Mahanakorn University of Technology,
En l’absence de réelle formation professionnelle dans le pays, la Thaïlande met les bouchées doubles pour combler son déficit de main‑d’œuvre qualifiée dans les semi‑conducteurs et l’électronique avancée. Le gouvernement a lancé la première phase (2026‑2030) du National Semiconductor and Advanced Electronics Workforce Development Plan, avec un objectif clair : former 80 000 professionnels spécialisés en cinq ans afin de soutenir l’arrivée massive d’investissements internationaux.
Plutôt que de construire de nouvelles infrastructures coûteuses, le pays mise sur l’extension de 10 centres régionaux de formation répartis dans cinq provinces stratégiques. Ces établissements, issus du réseau de l’enseignement professionnel, seront modernisés et dotés d’équipements adaptés aux besoins des usines locales. L’idée est de proposer des programmes de montée en compétences et de reconversion pour techniciens, opérateurs, ingénieurs et diplômés en informatique, afin de créer une main‑d’œuvre directement opérationnelle.
Le plan s’inscrit dans une stratégie plus large visant à porter la part de travailleurs hautement qualifiés de 13,6 % à 25 %. Outre les semi‑conducteurs, la feuille de route prévoit la formation de 150 000 spécialistes pour les véhicules électriques et 50 000 pour l’intelligence artificielle, soit un total de 280 000 travailleurs dans les filières de pointe.
Universités et centres de recherche en première ligne
Quatre institutions jouent un rôle central :
- KMITL (King Mongkut’s Institute of Technology Ladkrabang), chef de file pour les tests de circuits intégrés et coordinateur d’un consortium de 12 universités.
- KMUTNB (King Mongkut’s University of Technology North Bangkok), spécialisé dans le packaging des puces et en lien direct avec les industriels.

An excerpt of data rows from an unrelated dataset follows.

Lemma fold_set_add_occ (os : list occ) (acc : list string) :
  NoDup acc ->
  NoDup (fold_left (fun acc o => set_add (o_page o) acc) os acc) /\
  (forall u, In u (fold_left (fun acc o => set_add (o_page o) acc) os acc) <->
             In u acc \/ In u (map o_page os)).
Proof.
  revert acc. induction os as [|o os IH]; intros acc Hacc; cbn [fold_left map].
  - split; [exact Hacc|]. intros u. simpl. tauto.
  - destruct (set_add_spec (o_page o) acc Hacc) as [Hn Hs]. destruct (IH _ Hn) as [Hn' Hs'].
    split; [exact Hn'|]. intros u. rewrite Hs', Hs. simpl. intuition congruence.
Qed.

Lemma priority_pages_fold (S : list string) (pr : list scored) (acc : list string) :
  NoDup acc -> (forall u, In u acc -> In u S) ->
  (forall s o, In s pr -> In o (ar_occurrences (s_rule s)) -> In (o_page o) S) ->
  NoDup (fold_left (fun acc s => fold_left (fun acc o => set_add (o_page o) acc)
                                   (ar_occurrences (s_rule s)) acc) pr acc) /\
  (forall u, In u (fold_left (fun acc s => fold_left (fun acc o => set_add (o_page o) acc)
                                   (ar_occurrences (s_rule s)) acc) pr acc) -> In u S).
Proof.
  revert acc. induction pr as [|s pr IH]; intros acc Hn Hs Hpr; cbn [fold_left]; [auto|].
  destruct (fold_set_add_occ (ar_occurrences (s_rule s)) acc Hn) as [Hn' Hs'].
  apply IH; [exact Hn'| |].
  - intros u Hu. apply Hs' in Hu as [Hu|Hu]; [apply Hs, Hu|].
    apply in_map_iff in Hu as [o [<- Ho]]. apply (Hpr s); [left; reflexivity|exact Ho].
  - intros s' o Hs1 Ho. apply (Hpr s'); [right; exact Hs1|exact Ho].
Qed.
(** * SuggestService (suggest.go): request assembly and response decoding

    A shallow embedding of [SuggestService] and its [Do] method, with the
    parts of Go's standard packages it calls ([strings.Join],
    [url.Values], [url.QueryEscape], the two [encoding/json] decoding
    stages) written out as functions, and the collaborators that live
    outside suggest.go (the client, the transport, [checkResponse],
    [cleanPathString], the suggesters) taken as parameters. *)

From Stdlib Require Import String Ascii List ZArith NArith Lia.
From stdpp Require Import base option list sorting gmap strings.

#[local] Set Warnings "-clear-no-such-hyp".

(** ** Go strings: package [strings] *)

Module strings.

(** [strings.Join(elems, sep)]: the elements with [sep] between
    consecutive ones; the empty string for no element. *)
Fixpoint Join (elems : list string) (sep : string) : string :=
  match elems with
  | [] => ""
  | [x] => x
  | x :: xs => x +:+ sep +:+ Join xs sep
  end.

(** [strings.Contains] for a single byte. *)
Fixpoint ContainsByte (s : string) (c : ascii) : bool :=
  match s with
  | EmptyString => false
  | String a s' => if Ascii.eqb a c then true else ContainsByte s' c
  end.

(** [strings.Count] for a single byte. *)
Fixpoint CountByte (s : string) (c : ascii) : nat :=
  match s with
  | EmptyString => 0
  | String a s' => (if Ascii.eqb a c then 1 else 0) + CountByte s' c
  end.

(** Every byte of [s] satisfies [p]. *)
Fixpoint AllBytes (p : ascii → bool) (s : string) : bool :=
  match s with
  | EmptyString => true
  | String a s' => p a && AllBytes p s'
  end.

End strings.

(** ** Go maps: iteration order

    A [for k, v := range m] loop over a Go map visits every entry once,
    in an order the language leaves unspecified.  An iteration order is
    any enumeration of the entries of the map; every statement below
    that involves a [range] over a map is made for all of them. *)

Record MapOrder := {
  range : ∀ V : Type, gmap string V → list (string * V);
  range_perm : ∀ (V : Type) (m : gmap string V), range V m ≡ₚ map_to_list m
}.

Arguments range _ {V} _.

(** The enumeration stdpp computes is one of them. *)
Definition canonical_order : MapOrder :=
  {| range := λ V m, map_to_list m;
     range_perm := λ V m, reflexivity (map_to_list m) |}.

(** Another one: the same enumeration, backwards. *)
Definition reversed_order : MapOrder :=
  {| range := λ V m, reverse (map_to_list m);
     range_perm := λ V m, reverse_Permutation (map_to_list m) |}.

(** ** Package [net/url] *)

Module url.

Definition upperhex : string := "0123456789ABCDEF".

Definition hexdigit (n : N) : ascii :=
  match String.get (N.to_nat n) upperhex with
  | Some c => c
  | None => "0"%char
  end.

Definition is_alnum (c : ascii) : bool :=
  let n := N_of_ascii c in
  ((97 <=? n) && (n <=? 122) || (65 <=? n) && (n <=? 90)
   || (48 <=? n) && (n <=? 57))%N.

(** [shouldEscape(c, encodeQueryComponent)]: letters, digits and the
    marks [-], [_], [.], [~] are kept; the reserved characters and
    everything else are escaped. *)
Definition shouldEscape (c : ascii) : bool :=
  if is_alnum c then false
  else match c with
       | "-" | "_" | "." | "~" => false
       | _ => true
       end%char.

(** [escape(s, encodeQueryComponent)]: a space becomes [+], a byte to
    escape becomes [%XX] in upper-case hexadecimal.  (The source first
    counts the bytes to escape and returns [s] itself when there is
    none; the result is the same string.) *)
Fixpoint QueryEscape (s : string) : string :=
  match s with
  | EmptyString => EmptyString
  | String c s' =>
      if Ascii.eqb c " " then String "+" (QueryEscape s')
      else if shouldEscape c then
        let n := N_of_ascii c in
        String "%" (String (hexdigit (N.shiftr n 4))
                      (String (hexdigit (N.land n 15)) (QueryEscape s')))
      else String c (QueryEscape s')
  end.

(** The bytes [QueryEscape] writes: the unreserved ones, [+] and [%]. *)
Definition escaped_alphabet (c : ascii) : bool :=
  negb (shouldEscape c)
  || match c with "+" | "%" => true | _ => false end%char.

(** [ishex] and [unhex] *)
Definition ishex (c : ascii) : bool :=
  let n := N_of_ascii c in
  ((48 <=? n) && (n <=? 57) || (97 <=? n) && (n <=? 102)
   || (65 <=? n) && (n <=? 70))%N.

Definition unhex (c : ascii) : N :=
  let n := N_of_ascii c in
  if ((48 <=? n) && (n <=? 57))%N then n - 48
  else if ((97 <=? n) && (n <=? 102))%N then n - 97 + 10
  else if ((65 <=? n) && (n <=? 70))%N then n - 65 + 10
  else 0.

(** [url.QueryUnescape]: the inverse transformation; [None] is the
    [EscapeError] for a percent sign not followed by two hexadecimal
    digits. *)
Fixpoint QueryUnescape (s : string) : option string :=
  match s with
  | EmptyString => Some EmptyString
  | String "%" (String h1 (String h2 rest)) =>
      if ishex h1 && ishex h2
      then String (ascii_of_N (N.lor (N.shiftl (unhex h1) 4) (unhex h2)))
             <$> QueryUnescape rest
      else None
  | String "%" _ => None
  | String "+" rest => String " " <$> QueryUnescape rest
  | String c rest => String c <$> QueryUnescape rest
  end%char.

(** [type Values map[string][]string] *)
Abbreviation Values := (gmap string (list string)).

(** [make(url.Values)] *)
Definition make : Values := ∅.

(** [func (v Values) Set(key, value string)]: [v[key] = []string{value}] *)
Definition Values_Set (v : Values) (key value : string) : Values :=
  <[key := [value]]> v.

(** [len(v)] *)
Definition len (v : Values) : nat := size v.

(** The inner loop of [Encode] for one key: each value is written as
    [key=value], with an ampersand first when the buffer is not empty. *)
Fixpoint Encode_values (buf keyEscaped : string) (vs : list string) : string :=
  match vs with
  | [] => buf
  | v :: vs' =>
      let buf := if (0 <? String.length buf)%nat then buf +:+ "&" else buf in
      let buf := buf +:+ keyEscaped in
      let buf := buf +:+ "=" in
      let buf := buf +:+ QueryEscape v in
      Encode_values buf keyEscaped vs'
  end.

(** The outer loop of [Encode], over the sorted keys. *)
Fixpoint Encode_keys (v : Values) (buf : string) (keys : list string) : string :=
  match keys with
  | [] => buf
  | k :: keys' =>
      let vs := default [] (v !! k) in
      let keyEscaped := QueryEscape k in
      Encode_keys v (Encode_values buf keyEscaped vs) keys'
  end.

(** What [Encode] writes for the keys in the order given, as a list:
    one [key=value] for every value of every key, both escaped. *)
Definition Encode_parts (v : Values) (keys : list string) : list string :=
  keys ≫= λ k, (λ x, QueryEscape k +:+ "=" +:+ QueryEscape x) <$> default [] (v !! k).

(** [func (v Values) Encode() string]: the keys are collected by a
    [range] over the map, sorted with [sort.Strings] (byte-wise
    lexicographic order), and written in that order. *)
Definition Encode (o : MapOrder) (v : Values) : string :=
  let keys := (range o v).*1 in
  let keys := merge_sort String.le keys in
  Encode_keys v "" keys.

End url.

(** ** Package [fmt] *)

Module fmt.
(** [fmt.Sprintf("%v", b)] for a boolean. *)
Definition Sprintf_v (b : bool) : string := if b then "true" else "false".
End fmt.

(** ** Errors

    Go's [error] values, as far as [Do] tells them apart: the type
    errors of the JSON decoder, and the errors of everything else (the
    client, the transport, [checkResponse], a body that cannot be read
    or is not JSON), which [Do] hands on unchanged. *)
Inductive error : Type :=
| UnmarshalTypeError (Value : string) (Type_ : string)
| ExternalError (description : string).

(** ** Package [encoding/json] *)

Module json.

#[local] Set Warnings "-register-all".

(** A JSON text, parsed.  A number keeps its literal, as the decoder
    does until it knows the Go type it is stored into. *)
Inductive value : Type :=
| Null
| Bool (b : bool)
| Number (literal : string)
| String_ (s : string)
| Array (elems : list value)
| Object (members : list (string * value)).

(** The word [UnmarshalTypeError.Value] describes a JSON value with. *)
Definition describe (v : value) : string :=
  match v with
  | Null => "null"
  | Bool _ => "bool"
  | Number _ => "number"
  | String_ _ => "string"
  | Array _ => "array"
  | Object _ => "object"
  end.

(** [*json.RawMessage]: a nil pointer, or a pointer to the raw text of
    a value. *)
Abbreviation RawMessagePtr := (option value).

(** Storing a value into a [*json.RawMessage]: "To unmarshal JSON into
    a pointer, Unmarshal first handles the case of the JSON being the
    JSON literal null. In that case, Unmarshal sets the pointer to
    nil."  Any other value is kept as raw text behind a fresh pointer. *)
Definition store_raw (v : value) : RawMessagePtr :=
  match v with
  | Null => None
  | _ => Some v
  end.

(** [var m map[string]*json.RawMessage; json.NewDecoder(r).Decode(&m)]
    where reading [r] gives [body]: an error when the body cannot be
    read or is no JSON text; for [null] the map is left as it is, nil
    and so empty; for an object every member is stored under its key, a
    later member replacing an earlier one with the same key; any other
    value is a type error. *)
Definition Decode_rawmap (body : error + value)
  : error + gmap string RawMessagePtr :=
  match body with
  | inl e => inl e
  | inr Null => inr ∅
  | inr (Object members) =>
      inr (fold_left (λ m kv, <[kv.1 := store_raw kv.2]> m) members ∅)
  | inr v => inl (UnmarshalTypeError (describe v) "map[string]*json.RawMessage")
  end.

(** The elements of a JSON array stored one by one into a slice: the
    error returned is the first one met. *)
Fixpoint Unmarshal_elems {A} (elem : value → error + A) (l : list value)
  : error + list A :=
  match l with
  | [] => inr []
  | v :: l' =>
      match elem v, Unmarshal_elems elem l' with
      | inl e, _ => inl e
      | inr _, inl e => inl e
      | inr a, inr r => inr (a :: r)
      end
  end.

(** [var s []T; json.Unmarshal(raw, &s)], [elem] storing one element
    into a [T] and [ty] being the name of the slice type: [null] leaves
    the nil slice, an array is stored element by element, anything else
    is a type error. *)
Definition Unmarshal_slice {A} (ty : string) (elem : value → error + A)
    (raw : value) : error + list A :=
  match raw with
  | Null => inr []
  | Array elems => Unmarshal_elems elem elems
  | v => inl (UnmarshalTypeError (describe v) ty)
  end.

End json.

(** A call of a Go function from [Do] ends in one of three ways: it
    returns a value and a nil error, it returns an error, or it panics
    (a nil pointer is dereferenced). *)
Inductive outcome (A : Type) : Type :=
| Returned (a : A)
| Failed (e : error)
| Panicked.

Arguments Returned {A} a.
Arguments Failed {A} e.
Arguments Panicked {A}.

(** What [Do] does to the outside world, in order. *)
Inductive event (Request Response : Type) : Type :=
| DumpRequestOut (req : Request)      (* debug: the request is printed *)
| Send (req : Request)                (* [s.client.c.Do(req)] *)
| DumpResponse (res : Response)       (* debug: the response is printed *)
| DecodeBody (res : Response)         (* the body is read and decoded *)
| CloseBody (res : Response).         (* the deferred [res.Body.Close()] *)

Arguments DumpRequestOut {Request Response} req.
Arguments Send {Request Response} req.
Arguments DumpResponse {Request Response} res.
Arguments DecodeBody {Request Response} res.
Arguments CloseBody {Request Response} res.
(** * The FSRS-6 scheduler of MyOwnAnkiApp

    A shallow embedding of [app/fsrs.py] (class [FSRS]) and of the review
    route of [app/routes.py] ([review_card]), with the properties of the
    scheduler that the design document states; then of the due-card route
    ([get_due_cards]), of [app/models.py] ([Card.is_due], [Card.to_dict],
    [Deck.to_dict]), of the pure part of [app/apkg_parser.py]
    ([clean_html] and the card loop of [parse_apkg]) and of the start-up
    loop of [run.py], with properties read off the code.

    Conventions of the embedding.

    - Numbers.  A Python [float] is read as the real number it denotes
      ([R]); rounding, floating-point overflow, infinities and NaN are
      not part of this model.  Module [Binary64] replays
      [calculate_interval] on IEEE binary64 values to show where the two
      readings part.
    - Integers ([grade], [reps], [lapses]) are Python's unbounded [int]: [Z].
    - Exceptions.  [math.pow] raises [ValueError] outside its domain, and
      [timedelta(days=...)] and the sum of a [datetime] and a [timedelta]
      raise [OverflowError] outside their ranges; code that can raise
      returns a [result].
    - The clock.  [schedule_card] calls [datetime.utcnow()] itself.  A
      [clock] gives the successive readings and the number of readings
      taken so far is threaded through the call.  A [datetime] is a real
      number of seconds since [datetime.min] (0001-01-01 00:00:00), at most
      [datetime_max] (9999-12-31 23:59:59.999999); [timedelta(days=x)] is
      [x * 86400] seconds; the rounding to microseconds is not modelled.
    - [card_state] is a [dict] read with [.get(key, default)]: a record of
      optional fields.
    - A [str] that is only compared (a card's state) is a [string]; a
      [str] that is taken apart ([clean_html]) is the list of its code
      points.
    - The database session, the ZIP archive and SQLite are not modelled:
      the functions that need them take the rows they read as
      arguments.  *)

From Stdlib Require Import Reals Lra Lia ZArith String List Bool.
From Stdlib Require Import Permutation Sorted.
From Stdlib Require Floats QArith Qabs.
Import ListNotations.

Local Open Scope R_scope.

(** ** Python runtime *)

Module Py.

Inductive exn : Type :=
| ValueError       (* "math domain error" *)
| OverflowError.   (* "date value out of range" *)

Inductive result (A : Type) : Type :=
| Ok (a : A)
| Raise (e : exn).
Arguments Ok {A} a.
Arguments Raise {A} e.

Definition rbind {A B} (c : result A) (k : A -> result B) : result B :=
  match c with
  | Ok a => k a
  | Raise e => Raise e
  end.
(* ===== verification/_CoqProject ===== *)
-Q . S2P
Prelude.v
Net.v
Float64.v
Rounding.v
Budget.v
Limiter.v
Recent.v
Pool.v
Reservoir.v
Snapshot.v
Types.v
HashQueue.v
Retry.v
Scheduler.v
Race.v
Bootstrap.v
Routing.v
NodeId.v
Krpc.v
FailureCache.v
Metadata.v
Stats.v
Accounting.v
Pressure.v
Crawl.v
Discovery.v
PeerLookup.v
Publish.v
Ingress.v
Server.v
Node.v
Jni.v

- Mahanakorn University of Technology, pivot pour la conception de circuits imprimés et partenaire de l’Université de Twente aux Pays‑Bas.
- Thai Microelectronics Center (TMEC), qui fournit l’infrastructure physique pour la fabrication et l’usinage des wafers.
Ces établissements forment le réseau des National Semiconductor Training Centers (NSTCs) et pilotent le Thailand Semiconductor Sandbox Program, combinant diplômes spécialisés et certificats modulaires.
Partenariats public‑privé
Le modèle est dit « Made‑to‑Order » : les universités co‑construisent les programmes avec les entreprises. Parmi les partenaires figurent Delta Electronics, Infineon Technologies, Stars Microelectronics, Western Digital, Seagate, ainsi que des géants américains comme Analog Devices et Microchip Technology. Les associations professionnelles, telles que la Thailand Printed Circuit Association (THPCA) et la Thai Semiconductor Industry Trade Association (TSITA), assurent la cohérence entre recherche académique et besoins industriels.
La coopération dépasse les frontières : Arizona State University propose dès 2026 un certificat hybride en packaging de semi‑conducteurs pour 200 participants thaïlandais, tandis que des réseaux taïwanais partagent leur expertise en écosystèmes de talents.
Un pari stratégique
En misant sur la formation ciblée plutôt que sur de nouvelles infrastructures, la Thaïlande espère se positionner comme hub régional des semi‑conducteurs et de l’électronique avancée. Le défi est immense : atteindre 80 000 spécialistes en cinq ans, tout en garantissant que leurs compétences correspondent aux besoins précis des usines.
Ce plan, au croisement de l’éducation, de l’industrie et de l’innovation, illustre la volonté du pays de transformer son capital humain en moteur de compétitivité, alors que la Thaïlande avait, jusque là, sacrifié le talent de sa jeunesse. Reste à voir si cette accélération suffira à combler le retard face aux géants asiatiques déjà bien implantés dans la chaîne mondiale des semi‑conducteurs.